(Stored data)
* * * * * * *

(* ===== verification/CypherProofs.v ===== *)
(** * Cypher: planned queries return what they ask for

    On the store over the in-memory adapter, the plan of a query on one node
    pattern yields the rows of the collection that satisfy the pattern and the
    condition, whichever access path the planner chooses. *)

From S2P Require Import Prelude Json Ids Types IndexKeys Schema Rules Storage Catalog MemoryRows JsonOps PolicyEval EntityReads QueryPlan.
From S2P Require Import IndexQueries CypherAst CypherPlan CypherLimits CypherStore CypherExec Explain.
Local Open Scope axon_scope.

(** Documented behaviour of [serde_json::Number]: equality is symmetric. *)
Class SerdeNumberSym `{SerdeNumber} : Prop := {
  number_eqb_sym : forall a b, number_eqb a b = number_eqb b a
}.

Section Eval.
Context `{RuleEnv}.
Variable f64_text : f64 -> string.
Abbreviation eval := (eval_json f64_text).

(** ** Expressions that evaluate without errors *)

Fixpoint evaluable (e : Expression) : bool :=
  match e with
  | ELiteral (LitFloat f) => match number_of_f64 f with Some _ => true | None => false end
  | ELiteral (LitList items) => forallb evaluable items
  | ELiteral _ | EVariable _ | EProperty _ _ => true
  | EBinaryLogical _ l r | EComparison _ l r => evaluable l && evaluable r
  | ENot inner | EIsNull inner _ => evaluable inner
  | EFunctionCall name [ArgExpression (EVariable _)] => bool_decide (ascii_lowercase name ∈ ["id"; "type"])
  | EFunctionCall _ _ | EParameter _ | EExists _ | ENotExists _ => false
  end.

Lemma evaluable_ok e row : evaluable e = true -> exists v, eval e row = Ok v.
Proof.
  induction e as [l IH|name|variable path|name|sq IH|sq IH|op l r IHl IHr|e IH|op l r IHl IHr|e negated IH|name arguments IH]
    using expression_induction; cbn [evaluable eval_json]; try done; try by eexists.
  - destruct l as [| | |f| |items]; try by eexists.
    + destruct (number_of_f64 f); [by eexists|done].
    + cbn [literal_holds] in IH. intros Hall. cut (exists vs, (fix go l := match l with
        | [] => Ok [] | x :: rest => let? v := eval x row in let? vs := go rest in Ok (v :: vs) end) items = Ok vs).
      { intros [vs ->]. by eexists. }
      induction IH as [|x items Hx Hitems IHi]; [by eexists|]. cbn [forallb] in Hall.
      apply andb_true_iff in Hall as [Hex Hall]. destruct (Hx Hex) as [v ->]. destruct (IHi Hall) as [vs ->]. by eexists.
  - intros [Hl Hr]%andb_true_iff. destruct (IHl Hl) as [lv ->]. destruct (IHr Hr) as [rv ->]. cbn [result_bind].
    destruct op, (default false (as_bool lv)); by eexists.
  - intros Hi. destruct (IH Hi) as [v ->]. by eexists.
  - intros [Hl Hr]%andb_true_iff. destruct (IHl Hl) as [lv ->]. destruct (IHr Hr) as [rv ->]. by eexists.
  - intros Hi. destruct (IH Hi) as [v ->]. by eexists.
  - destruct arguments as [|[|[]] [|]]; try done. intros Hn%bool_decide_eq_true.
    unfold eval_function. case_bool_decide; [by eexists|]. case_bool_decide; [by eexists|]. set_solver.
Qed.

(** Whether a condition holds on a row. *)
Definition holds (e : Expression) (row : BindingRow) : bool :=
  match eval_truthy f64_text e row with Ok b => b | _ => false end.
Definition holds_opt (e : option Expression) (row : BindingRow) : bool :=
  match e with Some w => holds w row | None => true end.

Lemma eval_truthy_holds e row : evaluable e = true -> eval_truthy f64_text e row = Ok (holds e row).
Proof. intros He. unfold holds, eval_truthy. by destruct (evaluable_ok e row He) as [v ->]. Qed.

* * * * * * *

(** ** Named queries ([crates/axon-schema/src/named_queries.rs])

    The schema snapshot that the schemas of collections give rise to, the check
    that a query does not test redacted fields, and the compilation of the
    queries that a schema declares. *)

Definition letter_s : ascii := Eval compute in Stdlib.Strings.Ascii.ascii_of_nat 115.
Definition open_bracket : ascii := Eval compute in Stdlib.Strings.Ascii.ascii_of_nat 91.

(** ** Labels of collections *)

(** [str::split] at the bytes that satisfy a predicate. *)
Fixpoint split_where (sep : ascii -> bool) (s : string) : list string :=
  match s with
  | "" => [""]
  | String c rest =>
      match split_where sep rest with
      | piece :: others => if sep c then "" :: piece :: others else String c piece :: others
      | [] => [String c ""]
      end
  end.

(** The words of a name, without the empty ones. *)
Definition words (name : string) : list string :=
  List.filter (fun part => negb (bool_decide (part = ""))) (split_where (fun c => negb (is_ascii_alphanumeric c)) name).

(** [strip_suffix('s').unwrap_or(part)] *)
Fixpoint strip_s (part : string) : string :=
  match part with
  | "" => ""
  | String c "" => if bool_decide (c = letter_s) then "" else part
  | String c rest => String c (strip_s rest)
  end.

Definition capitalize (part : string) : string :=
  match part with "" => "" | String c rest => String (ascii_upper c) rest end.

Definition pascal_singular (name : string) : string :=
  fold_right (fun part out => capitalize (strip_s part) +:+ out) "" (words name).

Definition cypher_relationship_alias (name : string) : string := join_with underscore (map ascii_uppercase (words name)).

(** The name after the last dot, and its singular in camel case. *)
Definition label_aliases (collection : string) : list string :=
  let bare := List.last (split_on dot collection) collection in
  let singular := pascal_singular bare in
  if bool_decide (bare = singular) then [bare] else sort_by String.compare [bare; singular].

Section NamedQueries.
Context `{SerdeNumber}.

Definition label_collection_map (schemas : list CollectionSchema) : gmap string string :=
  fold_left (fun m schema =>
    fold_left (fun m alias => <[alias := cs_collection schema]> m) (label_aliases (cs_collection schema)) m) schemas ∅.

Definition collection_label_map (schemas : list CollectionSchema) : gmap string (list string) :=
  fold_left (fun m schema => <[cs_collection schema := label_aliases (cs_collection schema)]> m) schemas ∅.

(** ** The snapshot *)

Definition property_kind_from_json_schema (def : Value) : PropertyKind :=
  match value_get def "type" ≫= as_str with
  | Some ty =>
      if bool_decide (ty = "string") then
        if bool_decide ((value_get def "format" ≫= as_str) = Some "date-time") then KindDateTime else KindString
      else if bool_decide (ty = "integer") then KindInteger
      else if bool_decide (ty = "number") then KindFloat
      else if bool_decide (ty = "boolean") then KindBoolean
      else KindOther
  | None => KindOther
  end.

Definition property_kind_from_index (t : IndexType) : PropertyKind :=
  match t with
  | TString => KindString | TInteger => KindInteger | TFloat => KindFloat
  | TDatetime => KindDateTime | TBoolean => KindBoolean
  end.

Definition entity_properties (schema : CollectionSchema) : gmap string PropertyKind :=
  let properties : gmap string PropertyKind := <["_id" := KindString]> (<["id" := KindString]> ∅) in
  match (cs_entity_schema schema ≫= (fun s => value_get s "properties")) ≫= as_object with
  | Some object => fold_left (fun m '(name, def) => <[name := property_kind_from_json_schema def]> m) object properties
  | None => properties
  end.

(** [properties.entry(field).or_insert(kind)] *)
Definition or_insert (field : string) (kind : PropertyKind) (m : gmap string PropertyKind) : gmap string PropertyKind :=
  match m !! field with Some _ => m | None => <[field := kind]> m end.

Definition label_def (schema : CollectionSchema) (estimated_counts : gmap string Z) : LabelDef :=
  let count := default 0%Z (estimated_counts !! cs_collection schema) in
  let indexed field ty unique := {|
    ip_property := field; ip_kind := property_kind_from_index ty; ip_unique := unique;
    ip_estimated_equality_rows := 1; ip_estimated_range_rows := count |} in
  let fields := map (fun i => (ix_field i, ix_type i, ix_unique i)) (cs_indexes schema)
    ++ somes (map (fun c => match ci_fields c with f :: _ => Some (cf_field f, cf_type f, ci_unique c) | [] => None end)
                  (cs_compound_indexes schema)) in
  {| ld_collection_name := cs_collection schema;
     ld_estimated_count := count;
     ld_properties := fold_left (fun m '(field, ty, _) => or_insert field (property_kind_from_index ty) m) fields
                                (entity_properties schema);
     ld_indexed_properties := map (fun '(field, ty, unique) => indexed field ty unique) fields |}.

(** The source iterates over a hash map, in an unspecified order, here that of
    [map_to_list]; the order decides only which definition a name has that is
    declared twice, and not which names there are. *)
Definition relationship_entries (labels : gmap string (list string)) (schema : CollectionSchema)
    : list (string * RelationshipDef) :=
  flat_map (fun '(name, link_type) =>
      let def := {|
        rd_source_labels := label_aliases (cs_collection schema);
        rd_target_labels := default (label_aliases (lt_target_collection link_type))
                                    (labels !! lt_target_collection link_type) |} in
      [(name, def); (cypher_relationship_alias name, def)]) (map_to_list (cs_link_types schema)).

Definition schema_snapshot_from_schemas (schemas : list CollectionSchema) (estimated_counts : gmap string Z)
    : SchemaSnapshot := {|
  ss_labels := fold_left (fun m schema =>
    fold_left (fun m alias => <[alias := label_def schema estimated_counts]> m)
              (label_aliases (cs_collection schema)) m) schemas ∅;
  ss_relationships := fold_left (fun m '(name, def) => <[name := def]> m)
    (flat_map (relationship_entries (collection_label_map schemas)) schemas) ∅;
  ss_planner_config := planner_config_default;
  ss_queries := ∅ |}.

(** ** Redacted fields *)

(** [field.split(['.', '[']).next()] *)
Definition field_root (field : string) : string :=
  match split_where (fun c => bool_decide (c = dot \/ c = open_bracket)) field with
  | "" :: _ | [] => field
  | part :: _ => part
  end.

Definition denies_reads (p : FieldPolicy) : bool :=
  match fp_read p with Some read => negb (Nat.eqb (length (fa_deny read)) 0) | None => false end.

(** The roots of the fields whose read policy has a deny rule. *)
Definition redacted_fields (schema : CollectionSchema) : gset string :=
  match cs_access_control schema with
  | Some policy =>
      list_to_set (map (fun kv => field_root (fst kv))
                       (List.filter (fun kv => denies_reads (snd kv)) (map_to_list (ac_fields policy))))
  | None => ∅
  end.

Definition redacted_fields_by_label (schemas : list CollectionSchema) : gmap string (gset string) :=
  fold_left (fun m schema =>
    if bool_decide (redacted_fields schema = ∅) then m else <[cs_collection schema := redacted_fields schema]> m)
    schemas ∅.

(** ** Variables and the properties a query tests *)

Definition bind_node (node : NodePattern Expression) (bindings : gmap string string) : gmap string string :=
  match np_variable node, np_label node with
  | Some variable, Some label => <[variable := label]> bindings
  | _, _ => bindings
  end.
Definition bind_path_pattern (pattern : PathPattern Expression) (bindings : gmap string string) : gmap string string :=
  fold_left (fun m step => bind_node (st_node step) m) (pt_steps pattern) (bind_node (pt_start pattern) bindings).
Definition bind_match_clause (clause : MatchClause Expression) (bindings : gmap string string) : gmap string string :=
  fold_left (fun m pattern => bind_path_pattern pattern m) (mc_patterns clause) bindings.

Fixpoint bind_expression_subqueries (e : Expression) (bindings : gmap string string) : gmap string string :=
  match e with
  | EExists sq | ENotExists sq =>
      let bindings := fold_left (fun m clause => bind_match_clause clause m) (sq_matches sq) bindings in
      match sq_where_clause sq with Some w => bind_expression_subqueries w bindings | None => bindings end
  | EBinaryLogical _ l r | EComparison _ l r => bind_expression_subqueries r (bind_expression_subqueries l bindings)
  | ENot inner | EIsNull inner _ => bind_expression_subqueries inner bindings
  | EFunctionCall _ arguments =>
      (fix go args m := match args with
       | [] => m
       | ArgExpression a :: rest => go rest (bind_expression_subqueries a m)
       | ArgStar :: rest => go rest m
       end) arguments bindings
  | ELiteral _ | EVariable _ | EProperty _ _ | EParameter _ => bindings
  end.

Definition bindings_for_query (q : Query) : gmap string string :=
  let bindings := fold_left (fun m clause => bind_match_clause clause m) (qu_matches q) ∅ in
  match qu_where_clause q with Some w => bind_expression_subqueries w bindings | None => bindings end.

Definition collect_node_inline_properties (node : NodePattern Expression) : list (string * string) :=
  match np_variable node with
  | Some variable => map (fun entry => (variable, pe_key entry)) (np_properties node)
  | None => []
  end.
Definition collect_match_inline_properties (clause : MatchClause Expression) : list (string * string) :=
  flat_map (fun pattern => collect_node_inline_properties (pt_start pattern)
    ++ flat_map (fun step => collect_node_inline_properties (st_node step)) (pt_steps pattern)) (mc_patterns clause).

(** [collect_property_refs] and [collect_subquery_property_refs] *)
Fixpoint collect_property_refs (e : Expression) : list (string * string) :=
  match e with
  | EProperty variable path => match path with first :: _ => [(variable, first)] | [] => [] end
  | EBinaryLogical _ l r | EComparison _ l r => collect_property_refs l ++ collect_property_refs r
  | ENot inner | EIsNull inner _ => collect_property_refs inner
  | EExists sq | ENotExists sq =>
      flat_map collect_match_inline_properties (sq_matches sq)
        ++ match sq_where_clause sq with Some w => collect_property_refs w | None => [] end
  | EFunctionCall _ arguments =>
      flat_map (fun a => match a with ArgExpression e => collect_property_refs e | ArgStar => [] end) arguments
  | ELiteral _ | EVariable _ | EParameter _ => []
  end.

* * * * * * *

In the data above, retype exactly and only the lines between the one holding "f); [by eexists|done]." and the one holding "Proof. intros He.", inclusive.

    + destruct (number_of_f64 f); [by eexists|done].
    + cbn [literal_holds] in IH. intros Hall. cut (exists vs, (fix go l := match l with
        | [] => Ok [] | x :: rest => let? v := eval x row in let? vs := go rest in Ok (v :: vs) end) items = Ok vs).
      { intros [vs ->]. by eexists. }
      induction IH as [|x items Hx Hitems IHi]; [by eexists|]. cbn [forallb] in Hall.
      apply andb_true_iff in Hall as [Hex Hall]. destruct (Hx Hex) as [v ->]. destruct (IHi Hall) as [vs ->]. by eexists.
  - intros [Hl Hr]%andb_true_iff. destruct (IHl Hl) as [lv ->]. destruct (IHr Hr) as [rv ->]. cbn [result_bind].
    destruct op, (default false (as_bool lv)); by eexists.
  - intros Hi. destruct (IH Hi) as [v ->]. by eexists.
  - intros [Hl Hr]%andb_true_iff. destruct (IHl Hl) as [lv ->]. destruct (IHr Hr) as [rv ->]. by eexists.
  - intros Hi. destruct (IH Hi) as [v ->]. by eexists.
  - destruct arguments as [|[|[]] [|]]; try done. intros Hn%bool_decide_eq_true.
    unfold eval_function. case_bool_decide; [by eexists|]. case_bool_decide; [by eexists|]. set_solver.
Qed.

(** Whether a condition holds on a row. *)
Definition holds (e : Expression) (row : BindingRow) : bool :=
  match eval_truthy f64_text e row with Ok b => b | _ => false end.
Definition holds_opt (e : option Expression) (row : BindingRow) : bool :=
  match e with Some w => holds w row | None => true end.

Lemma eval_truthy_holds e row : evaluable e = true -> eval_truthy f64_text e row = Ok (holds e row).
Proof. intros He. unfold holds, eval_truthy. by destruct (evaluable_ok e row He) as [v ->]. Qed.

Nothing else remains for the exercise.